(* ===== verification/LegacyWitnesses.v ===== *)
(** The socket backend at concrete inputs, alone and under the controller. *)
From S2P Require Import Prelude.
From S2P Require Import Bytes.
From S2P Require Import Backend.
From S2P Require Import Journal.
From S2P Require Import Model.
From S2P Require Import Controller.
From S2P Require Import Tcp.
From S2P Require Import Legacy.
From S2P Require Import LegacySpec.
From S2P Require Import LegacySimulation.

(** The reply comes in two chunks, after the backlog was full twice. *)
Definition patient : LegacyV04PairBackend SimUnix :=
  legacy_with 0 2 [str "lin"; str "ked" ++ [LF]].

Lemma legacy_action_classified_witness :
  (0 <= timeout patient)%Z /\
  exists r w', legacy_action (legacy_fuel patient) LegacyCommand.Start patient = Some (r, w') /\
    descriptors w' = 0 /\
    exists sent, sockets w' = [] ++ sent /\
      classified LegacyCommand.Start (kernel patient) r sent.
Proof.
  assert (0 <= timeout patient)%Z as Ht by by vm_compute.
  split; [exact Ht|]. exact (legacy_action_classified LegacyCommand.Start patient Ht).
Defined.

(** What an action returns and what it left on the sockets. *)
Definition observed (command : LegacyCommand.t) (b : LegacyV04PairBackend SimUnix) :=
  let '(r, b') := legacy_call command b in (r, su_sockets (kernel b'), su_open (kernel b')).

Example start_acknowledged :
  observed LegacyCommand.Start patient =
    (PairActionResult.Accepted
       (mkPairActionReceipt PairBackendKind.LegacyV04WholePair PairLifecycle.Linked
          PairBackendEvidence.LifecycleAcknowledgement false),
     [(0%Z, str "start" ++ [LF])], 0).
Proof. by vm_compute. Qed.

Example start_idempotent :
  fst (fst (observed LegacyCommand.Start (legacy_with 0 0 [str "again" ++ [LF]]))) =
    PairActionResult.Accepted
      (mkPairActionReceipt PairBackendKind.LegacyV04WholePair PairLifecycle.Linked
         PairBackendEvidence.LocalSessionState true).
Proof. by vm_compute. Qed.

(** The peer is another user: nothing is written. *)
Example stranger_rejected :
  observed LegacyCommand.Stop (legacy_with 7 0 [str "ready" ++ [LF]]) =
    (rejected_before_send PairBackendError.UntrustedSocket, [(7%Z, [])], 0).
Proof. by vm_compute. Qed.

(** The backlog stays full until the deadline. *)
Example backlog_times_out :
  observed LegacyCommand.Stop (legacy_with 0 1000 []) =
    (rejected_before_send PairBackendError.TimedOut, [(0%Z, [])], 0).
Proof. by vm_compute. Qed.

(** The connection ends without a reply: the outcome is unknown. *)
Example silence_is_unknown :
  observed LegacyCommand.Stop (legacy_with 0 0 []) =
    (outcome_unknown PairBackendError.InvalidResponse None, [(0%Z, str "stop" ++ [LF])], 0).
Proof. by vm_compute. Qed.

(** Even a clear refusal is, and so is the wrong lifecycle or a second line. *)
Example refusal_is_unknown :
  map (fun reply => fst (fst (observed LegacyCommand.Start (legacy_with 0 0 [reply]))))
    [str "refused" ++ [LF]; str "ready" ++ [LF]; str "linked" ++ [LF] ++ str "x"] =
  [outcome_unknown PairBackendError.BackendReportedFailure None;
   outcome_unknown PairBackendError.UnexpectedLifecycle (Some PairLifecycle.Ready);
   outcome_unknown PairBackendError.InvalidResponse None].
Proof. by vm_compute. Qed.

Example health_reported :
  fst (legacy_health_call (legacy_with 0 0 [str "linked" ++ [LF]])) =
    Ok (health_new PairBackendKind.LegacyV04WholePair PairLifecycle.Linked false
          AuraControlTransport.Le).
Proof. by vm_compute. Qed.

(** Under the controller, a lost reply latches, and the next action opens no
    socket at all. *)
Definition supervised := controller_new (legacy_with 0 0 []) (mkReadyProbe).
Example lost_reply_latches :
  let '(first, c1) := mutate 0 ControllerAction.Start supervised in
  let '(second, c2) := mutate 1 ControllerAction.Stop c1 in
  (result_outcome first, unresolved_action c1) = (ControllerActionOutcome.OutcomeUnknown, true) /\
  result_failure second = Some ControllerFailure.UnresolvedPriorAction /\
  su_sockets (kernel (ctl_backend c2)) = su_sockets (kernel (ctl_backend c1)).
Proof. by vm_compute. Qed.
(** * Anagrams: a shallow embedding of [src/anagrams.py]

    The module groups the words of a newline-delimited word list by a
    canonical key (the word without spaces, lower-cased, its characters
    sorted) and answers look-ups by that key.

    Python values are modelled as follows.
    - [str]: Rocq [string].  A Rocq character is one of the 256 code points
      U+0000..U+00FF, so the model covers Python strings over the Latin-1
      range; [str.lower] is Python's lower-casing on exactly that range.
    - [bytes]: Rocq [string] as well (a sequence of 8-bit values), kept apart
      from text by the constructors of [pyval].
    - [dict]: stdpp's [gmap string (list string)]; only [setdefault] and
      [get] are used by the source, so key order plays no role.
    - exceptions: the type [exn]; a computation that may raise returns an
      [outcome].
    - the file system, the gzip codec and the text codecs are Python's, not
      this module's: they are the fields of a [World]. *)

From Stdlib Require Import String Ascii NArith List Sorted Permutation.
From stdpp Require Import base tactics option list sorting gmap strings.

Local Open Scope string_scope.

(** ** Python built-ins used by the source *)

Module Py.

(** The characters the source names. *)
Definition SPACE : ascii := " "%char.
Definition LF : ascii := "010"%char.

(** [ord c]: the code point of a character. *)
Definition ord (c : ascii) : N := N_of_ascii c.

(** [list(s)] for a string: its one-character strings, in order. *)
Fixpoint list_ (s : string) : list string :=
  match s with
  | EmptyString => []
  | String c s' => String c EmptyString :: list_ s'
  end.

(** [sep.join(l)]. *)
Fixpoint join (sep : string) (l : list string) : string :=
  match l with
  | [] => EmptyString
  | [x] => x
  | x :: l' => x +:+ sep +:+ join sep l'
  end.

(** [sorted(l)] for a list of strings: Python compares strings
    lexicographically by code point, which is [String.le].  Two strings
    that compare equal are the same string, so the sorted list does not
    depend on the sorting algorithm. *)
Definition sorted (l : list string) : list string :=
  merge_sort String.le l.
(** The [catch] block: each field from its own pattern, on [result]. *)
Definition manual_extraction (result : option jsstring) : M json :=
  r <- receiver (u "match") result ;;
  let bolMatch := String_match r bolNumber_pattern in
  let weightMatch := String_match r weight_pattern in
  let weightTypeMatch := String_match r weightType_pattern in
  ret (object_literal
         [ (u "bolNumber", group1_or_null bolMatch);
           (u "weight", group1_or_null weightMatch);
           (u "weightType", group1_or_null weightTypeMatch) ]).

(** The body sits in a [try] whose [catch] logs the error and throws
    it again. *)
Definition processImageForBOLData (e : env) (imagePath ocrText : jsstring)
  : M json :=
  try_catch
    (imageBuffer <- readFileSync imagePath ;;
     let base64Image := base64 e imageBuffer in
     result <- chat_completions_create e (prompt ocrText)
                 (u "data:image/jpeg;base64," ++ base64Image) ;;
     try_catch (strict_parse result)
       (fun parseError => manual_extraction result))
    (fun error => throw error).

(** [app.post('/api/process-image', upload.single('image'), ...)]:
    the handler, given [req.file]. *)
Definition process_image (e : env) (req_file : option multer_file)
  : M unit :=
  match req_file with
  | None =>
      res_json 400
        (object_literal
           [ (u "error", Some (JString (u "No image file provided"))) ])
  | Some file =>
      let imagePath := path file in
      try_catch
        (text <- Tesseract_recognize e imagePath ;;
         extractedData <- processImageForBOLData e imagePath text ;;
         unlinkSync imagePath ;;;
         bolNumber <- get_field extractedData (u "bolNumber") ;;
         weight <- get_field extractedData (u "weight") ;;
         weightType <- get_field extractedData (u "weightType") ;;
         res_json 200
           (object_literal
              [ (u "success", Some (JBool true));
                (u "data",
                 Some (object_literal
                         [ (u "bolNumber", bolNumber);
                           (u "weight", weight);
                           (u "weightType", weightType);
                           (u "rawOcrText",
                            Some (JString (substring0 500 text))) ])) ]))
        (fun error =>
           stillThere <- existsSync imagePath ;;
           (if stillThere then unlinkSync imagePath else ret tt) ;;;
           res_json 500
             (object_literal
                [ (u "error", Some (JString (u "Failed to process image")));
                  (u "details", Some (JString (message error))) ]))
  end.

End ServerAlt.

(** ** src/unnamed/part_000: the upload and display component *)

Module Client.

(** [interface ProcessedData] *)
Module ProcessedData.
Record t := Make {
  bolNumber : option jsstring;       (* string | null *)
  weight : option jsstring;
  weightType : option jsstring;
  rawOcrText : jsstring
}.
End ProcessedData.

(** [interface ApiResponse].  The error responses of the service carry
    no [data], whatever the declared type says, so [data] is optional;
    [success] missing reads as [false]. *)
Module ApiResponse.
Record t := Make {
  success : bool;
  data : option ProcessedData.t;
  error : option jsstring
}.
End ApiResponse.

(** The [useState] cells of [App]. *)
Record state := State {
  bolNumber : jsstring;
  weight : jsstring;
  weightType : jsstring;
  isProcessing : bool;
  dragOver : bool;
  message : jsstring;
  uploadedImage : option jsstring
}.

Definition setBolNumber (v : jsstring) (st : state) : state :=
  State v (weight st) (weightType st) (isProcessing st) (dragOver st)
    (message st) (uploadedImage st).
Definition setWeight (v : jsstring) (st : state) : state :=
  State (bolNumber st) v (weightType st) (isProcessing st) (dragOver st)
    (message st) (uploadedImage st).
Definition setWeightType (v : jsstring) (st : state) : state :=
  State (bolNumber st) (weight st) v (isProcessing st) (dragOver st)
    (message st) (uploadedImage st).
Definition setIsProcessing (v : bool) (st : state) : state :=
  State (bolNumber st) (weight st) (weightType st) v (dragOver st)
    (message st) (uploadedImage st).
Definition setDragOver (v : bool) (st : state) : state :=
  State (bolNumber st) (weight st) (weightType st) (isProcessing st) v
    (message st) (uploadedImage st).
Definition setMessage (v : jsstring) (st : state) : state :=
  State (bolNumber st) (weight st) (weightType st) (isProcessing st)
    (dragOver st) v (uploadedImage st).
Definition setUploadedImage (v : option jsstring) (st : state) : state :=
  State (bolNumber st) (weight st) (weightType st) (isProcessing st)
    (dragOver st) (message st) v.

(** The initial values given to [useState]. *)
Definition initial : state := State [] [] [] false false [] None.

(** A [File] of the browser. *)
Record File := MkFile {
  name : jsstring;
  type : jsstring;
  content : list N
}.

(** What the component asks of the browser. *)
Inductive effect : Type :=
| ReadAsDataURL (file : File)
| Fetch (url method : jsstring) (formData : list (jsstring * File)).

(** What [await fetch(...)] followed by [await response.json()] comes
    to: a parsed body, or something thrown. *)
Inductive fetched : Type :=
| Body (result : ApiResponse.t)
| ThrownError (message : jsstring)     (* an instance of [Error] *)
| ThrownOther.

(** Truthiness of a [string | null]. *)
Definition truthy (v : option jsstring) : bool :=
  match v with
  | Some (_ :: _) => true
  | _ => false
  end.

(** [v || ''] *)
Definition or_empty (v : option jsstring) : jsstring :=
  match v with
  | Some (c :: s) => c :: s
  | _ => []
  end.

(** A value inside a template literal. *)
Definition interpolate (v : option jsstring) : jsstring :=
  match v with
  | Some s => s
  | None => u "undefined"
  end.

(** [import.meta.env.VITE_BACKEND_URL || 'http://localhost:5001'] *)
Definition BACKEND_URL (VITE_BACKEND_URL : option jsstring) : jsstring :=
  if truthy VITE_BACKEND_URL then or_empty VITE_BACKEND_URL
  else u "http://localhost:5001".

(** [processImage] up to its first [await]: the state updates and the
    requests made of the browser. *)
Definition processImage_start (backend : jsstring) (file : File)
           (st : state) : state * list effect :=
  let st := setIsProcessing true st in
  let st := setMessage (u "Processing image...") st in
  let st := setBolNumber [] st in
  let st := setWeight [] st in
  let formData := [(u "image", file)] in
  (st, [ ReadAsDataURL file;
         Fetch (backend ++ u "/api/process-image") (u "POST") formData ]).

(** [reader.onload]: [e.target?.result] is the data URL, or nothing. *)
Definition reader_onload (result : option jsstring) (st : state) : state :=
  if truthy result then setUploadedImage (Some (or_empty result)) st
  else st.

(** The body of the [try] once the response has been parsed; [None]
    when reading [result.data.bolNumber] throws. *)
Definition on_result (result : ApiResponse.t) (st : state) : option state :=
  if ApiResponse.success result then
    match ApiResponse.data result with
    | None => None
    | Some data =>
        let st := setBolNumber (or_empty (ProcessedData.bolNumber data)) st in
        let st := setWeight (or_empty (ProcessedData.weight data)) st in
        let st := setWeightType (or_empty (ProcessedData.weightType data)) st in
        let st := setMessage (u "Image processed successfully!") st in
        Some
          (if negb (truthy (ProcessedData.bolNumber data)) &&
              negb (truthy (ProcessedData.weight data))
           then setMessage (u "No BOL number or weight found in the image. Please try a clearer image.") st
           else st)
    end
  else
    Some (setMessage (u "Error: " ++ interpolate (ApiResponse.error result)) st).

(** The [catch] block. *)
Definition on_thrown (msg : option jsstring) (st : state) : state :=
  setMessage (u "Failed to process image: " ++
              match msg with
              | Some m => m
              | None => u "Unknown error"
              end) st.

(** [processImage] from the first [await] to its end. *)
Definition processImage_finish (r : fetched) (st : state) : state :=
  let st :=
    match r with
    | Body result =>
        match on_result result st with
        | Some st' => st'
        | None =>
            on_thrown
              (Some (u "Cannot read properties of undefined (reading 'bolNumber')"))
              st
        end
    | ThrownError m => on_thrown (Some m) st
    | ThrownOther => on_thrown None st
    end in
  setIsProcessing false st.

(** [handleDrop], given [e.dataTransfer.files]. *)
Definition handleDrop (backend : jsstring) (files : list File) (st : state)
  : state * list effect :=
  let st := setDragOver false st in
  match files with
  | file :: _ =>
      if startsWith (u "image/") (type file)
      then processImage_start backend file st
      else (setMessage (u "Please drop an image file (PNG, JPG, etc.)") st, [])
  | [] => (st, [])
  end.

(** [handleFileInput], given [e.target.files?.[0]]. *)
Definition handleFileInput (backend : jsstring) (file : option File)
           (st : state) : state * list effect :=
  match file with
  | Some f => processImage_start backend f st
  | None => (st, [])
  end.

(** [clearData] *)
Definition clearData (st : state) : state :=
  let st := setBolNumber [] st in
  let st := setWeight [] st in
  let st := setWeightType [] st in
  let st := setMessage [] st in
  setUploadedImage None st.

End Client.

(** ** What the claims speak of

    The vocabulary of the specification, to state the theorems with. *)

Module Spec.

(** The longest prefix of [s] made of characters in [p], and what
    follows it. *)
Fixpoint take_while (p : char16 -> bool) (s : jsstring) : jsstring :=
  match s with
  | c :: s' => if p c then c :: take_while p s' else []
  | [] => []
  end.

Fixpoint drop_while (p : char16 -> bool) (s : jsstring) : jsstring :=
  match s with
  | c :: s' => if p c then drop_while p s' else s
  | [] => []
  end.

Definition not_quote (c : char16) : bool := negb (c =? quote).

(** The quoted name of a field and its colon. *)
Definition field_key (name : jsstring) : jsstring :=
  q ++ name ++ q ++ u ":".

(** The three fields of an extraction result. *)
Definition field_names : list jsstring :=
  [u "bolNumber"; u "weight"; u "weightType"].

(** The text [s] holds, right after [pre], the field [name] in the
    shape key, white space, quoted value, with the non-empty value [v]. *)
Definition occurs_at (name pre v s : jsstring) : Prop :=
  exists ws post,
    s = pre ++ field_key name ++ ws ++ quote :: v ++ quote :: post /\
    Forall (fun c => is_whitespace c = true) ws /\
    v <> [] /\
    quote ∉ v.

(** [v] is the value of the leftmost such occurrence. *)
Definition first_occurrence (name v s : jsstring) : Prop :=
  exists pre,
    occurs_at name pre v s /\
    forall pre' v', occurs_at name pre' v' s -> (length pre <= length pre')%nat.

Definition no_occurrence (name s : jsstring) : Prop :=
  forall pre v, ~ occurs_at name pre v s.
(** * Transit certificate binding: CSR signing and certificate import

    A shallow embedding of [builtin/logical/transit/path_certificates.go]:
    the two request handlers [pathSignCsrWrite] and [pathSetCertificateWrite]
    and the helpers [parseCsr], [parseCertificateChain] and
    [hasSingleLeafCertificate].

    The handlers call into three collaborators whose code is not part of the
    file: Go's [encoding/pem] and [crypto/x509], and the [keysutil] policy
    store.  They are taken as interfaces ([Codec], [KeyStore]); every theorem
    of the general part holds for all their implementations.  A small concrete
    implementation ([Reference]) is used to run the handlers on explicit
    requests. *)

From Stdlib Require Import String Ascii List ZArith Bool Arith Lia Permutation.
From Stdlib Require Import DecimalString.
Import ListNotations.
Local Open Scope string_scope.

Set Implicit Arguments.

(* ------------------------------------------------------------------ *)
(** ** Data model *)

(** Go's [error] values, as far as the handlers distinguish them: the
    sentinel [logical.ErrInvalidRequest] and errors that carry a message
    ([errors.New], [fmt.Errorf], and whatever the collaborators return). *)
Inductive error : Type :=
| ErrInvalidRequest
| errors_New (msg : string).

(** [err.Error()]. *)
Definition Error (e : error) : string :=
  match e with
  | ErrInvalidRequest => "invalid request"
  | errors_New msg => msg
  end.

(** A Go result pair [(value, error)] of a function that returns either. *)
Inductive result (A : Type) : Type :=
| Ok (a : A)
| Err (e : error).
Arguments Ok {A} a.
Arguments Err {A} e.

(** [x509.PublicKeyAlgorithm]. *)
Inductive PublicKeyAlgorithm : Type :=
| UnknownPublicKeyAlgorithm
| RSA
| DSA
| ECDSA
| Ed25519.

Definition PublicKeyAlgorithm_eqb (a b : PublicKeyAlgorithm) : bool :=
  match a, b with
  | UnknownPublicKeyAlgorithm, UnknownPublicKeyAlgorithm => true
  | RSA, RSA => true
  | DSA, DSA => true
  | ECDSA, ECDSA => true
  | Ed25519, Ed25519 => true
  | _, _ => false
  end.

(** The fields of [x509.Certificate] the handlers read, and the raw encoding
    the certificate was parsed from. *)
Record Certificate : Type := {
  Raw : string;
  PublicKeyAlgorithm_ : PublicKeyAlgorithm;
  PublicKey : string;
  BasicConstraintsValid : bool;
  IsCA : bool
}.

(** [x509.CertificateRequest]; the handlers pass it on unread. *)
Record CertificateRequest : Type := {
  RawCsr : string;
  Subject : string
}.

(** [&x509.CertificateRequest{}], the zero value. *)
Definition CertificateRequest_zero : CertificateRequest :=
  {| RawCsr := ""; Subject := "" |}.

::::

From the records above, retype only the lines starting at the line that contains "Some m => m" and ending at the line that contains "(Some m) st", both included.

              | Some m => m
              | None => u "Unknown error"
              end) st.

(** [processImage] from the first [await] to its end. *)
Definition processImage_finish (r : fetched) (st : state) : state :=
  let st :=
    match r with
    | Body result =>
        match on_result result st with
        | Some st' => st'
        | None =>
            on_thrown
              (Some (u "Cannot read properties of undefined (reading 'bolNumber')"))
              st
        end
    | ThrownError m => on_thrown (Some m) st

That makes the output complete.